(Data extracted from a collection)
(** An authored chaos probe cannot be judged: the runner waits five seconds
    when the validator has no [timeoutMs] (the authored field is [timeout_ms],
    which nothing maps to it), the probe's recovery window is longer than that
    (a minute by default), and so, on a shell without infrastructure errors,
    every try times out or errs and the result is ERROR. *)
Theorem chaos_never_judged `{Rounding} `{ShellRunner} `{ValidatorRpc} `{Workspaces} configured spec cfg env id s :
  reliable -> vs_type spec = "CHAOS_PROBE"%string -> vs_timeoutMs spec = None -> vs_config spec ≫= vc_chaos_probe = Some cfg ->
  DEFAULT_TIMEOUT_MS < default 60000 (cp_recovery_timeout_ms cfg) ->
  exists r s', run (@executeWithTimeoutAndRetry (t3_executor configured) env id spec) s = (inr r, s') /\ er_status r = ERROR.
Proof.
  intros R T M C L. apply tries_fail. intros cs. cbn [executor_execute t3_executor]. unfold execute_with_timeout.
  rewrite T, bool_decide_true by (unfold T3_VALIDATOR_TYPES; set_solver).
  set (w := workspace_at cs env id). unfold t3_execute. destruct configured.
  - rewrite run_try. unfold t3_handler. rewrite T. cbn [String.eqb Ascii.eqb Bool.eqb]. rewrite C.
    destruct (chaos_slow (vs_id spec) cfg w R) as (r & w' & -> & [E|E]); cbn [conclusive]; unfold within_timeout, timeout_of; rewrite M; cbn [default];
      destruct (Z.leb_spec (ws_clock w' - ws_clock w) DEFAULT_TIMEOUT_MS); cbn; [now rewrite E | easy | lia | easy].
  - cbn [run err]. unfold within_timeout. destruct (_ <=? _); reflexivity.
Qed.

(** A scanner report that is no JSON is read as no findings: whatever the
    scanner printed and whatever its exit code, the static analysis passes (the
    cap on the number of findings is not negative). *)
Theorem unreadable_report_passes `{Rounding} `{ShellRunner} id cfg tool w r :
  truthy (sac_tool cfg) = Some tool -> from_option (Z.le 0) True (sac_max_findings cfg) ->
  shell_run w (tool_command tool (default "."%string (truthy (sac_target cfg)))) = inr r -> truthy (infraError r) = None ->
  parseLooseJson (stdout r) = None ->
  exists v w', run (runStaticAnalysis id (Some cfg)) w = (inr v, w') /\ er_status v = PASS.
Proof.
  intros T M E I U. unfold runStaticAnalysis. set (c := default _ (Some cfg)). change c with cfg. clear c. cbv zeta. rewrite T.
  rewrite run_bind, run_try, run_bind. unfold runTool, run_command, runner_run. run_simpl. rewrite E. cbn [run]. rewrite I. cbn [run].
  assert (F : tool_findings tool (stdout r) = []).
  { unfold tool_findings, tfsec_findings, checkov_findings, trivy_findings. rewrite U. now repeat destruct (String.eqb _ _). }
  rewrite F. eexists _, _. split; [reflexivity |]. cbn [er_status List.length overThreshold List.filter]. unfold verdict_of, analysis_failed.
  destruct (sac_max_findings cfg) as [m|]; [|reflexivity]. cbn in M. rewrite (proj2 (Z.ltb_ge m (Z.of_nat _))) by (cbn; lia). reflexivity.
Qed.

(** ** The properties at work *)
Section Witnesses.
#[local] Existing Instance binary64.
(** A shell in which every command prints 200 and exits with 0. *)
#[local] Instance fine_shell : ShellRunner := {|
  backend := "fake"; shell_run := fun _ _ => inr (mkShellResult 0 "200" "" None); shell_time := fun _ _ => 0;
  shell_time_nonneg := fun _ _ => Z.le_refl 0 |}.
#[local] Instance fine_workspaces : Workspaces := {| workspace_at := fun _ _ _ => mkWorkspace [] 0 |}.
#[local] Instance no_rpc : ValidatorRpc := {|
  rpc_ExecValidator := fun _ _ => inl RemoteError; rpc_CheckRegression := fun _ _ _ => inl RemoteError; rpc_time := fun _ _ => 0 |}.
Definition probe_config : ChaosProbeConfig :=
  mkChaosProbeConfig (Some "kill_pod"%string) None (Some (mkHealthCheck (Some "http://x"%string) None None)) (Some 8000).
Definition probe_spec : ValidatorSpec :=
  mkValidatorSpec "v" "CHAOS_PROBE" 1 None None None JNull (Some (mkValidatorConfig None None None None (Some probe_config) None)).

Lemma fine_reliable : reliable.
Proof. intros w c. eexists. split; reflexivity. Defined.

Lemma t3_answers_witness : exists r w', run (t3_execute false probe_spec) (mkWorkspace [] 0) = (inr r, w') /\ er_status r = ERROR.
Proof.
  destruct (t3_answers false probe_spec (mkWorkspace [] 0)) as (r & w' & E & _ & _ & _ & _ & C).
  exists r, w'. split; [exact E |]. now apply C.
Defined.
Lemma chaos_probe_ends_witness : exists r w', run (runChaosProbe "v" (Some probe_config)) (mkWorkspace [] 0) = (inr r, w') /\
  chaos_outcome "http://x" 200 2000 8000 (chaos_script "kill_pod" "") (mkWorkspace [] 0) (er_status r) w'.
Proof.
  destruct (chaos_probe_ends "v" probe_config "kill_pod" "http://x" (mkWorkspace [] 0)
    (reliable_answers fine_reliable) eq_refl eq_refl) as (r & w' & E & O & _).
  exists r, w'. now split.
Defined.
Lemma suite_gate_witness : er_status (suite_result "v" (mkTestSuiteConfig None None None None) 0 tap_text) = FAIL.
Proof.
  rewrite (suite_gate "v" (mkTestSuiteConfig None None None None) 0 tap_text Tap [OPassed; OFailed; OSkipped]);
    [vm_compute; reflexivity | reflexivity | vm_compute; reflexivity | left; split; vm_compute; reflexivity | easy | vm_compute; easy].
Defined.
Lemma chaos_never_judged_witness : exists r s',
  run (@executeWithTimeoutAndRetry (t3_executor true) "env" 1%nat probe_spec) empty_store = (inr r, s') /\ er_status r = ERROR.
Proof. apply (chaos_never_judged true probe_spec probe_config); [exact fine_reliable | reflexivity.. |]. vm_compute. reflexivity. Defined.
Lemma unreadable_report_passes_witness : exists v w',
  run (runStaticAnalysis "v" (Some (mkStaticAnalysisConfig (Some "tfsec"%string) None None None))) (mkWorkspace [] 0) = (inr v, w') /\ er_status v = PASS.
Proof.
  apply (unreadable_report_passes "v" (mkStaticAnalysisConfig (Some "tfsec"%string) None None None) "tfsec" (mkWorkspace [] 0) (mkShellResult 0 "200" "" None));
    [reflexivity | exact I | reflexivity | reflexivity | vm_compute; reflexivity].
Defined.
End Witnesses.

» Work to be completed: Where a line of the records contains the word "that", count it; state only the final tally.

» Exercise response: 2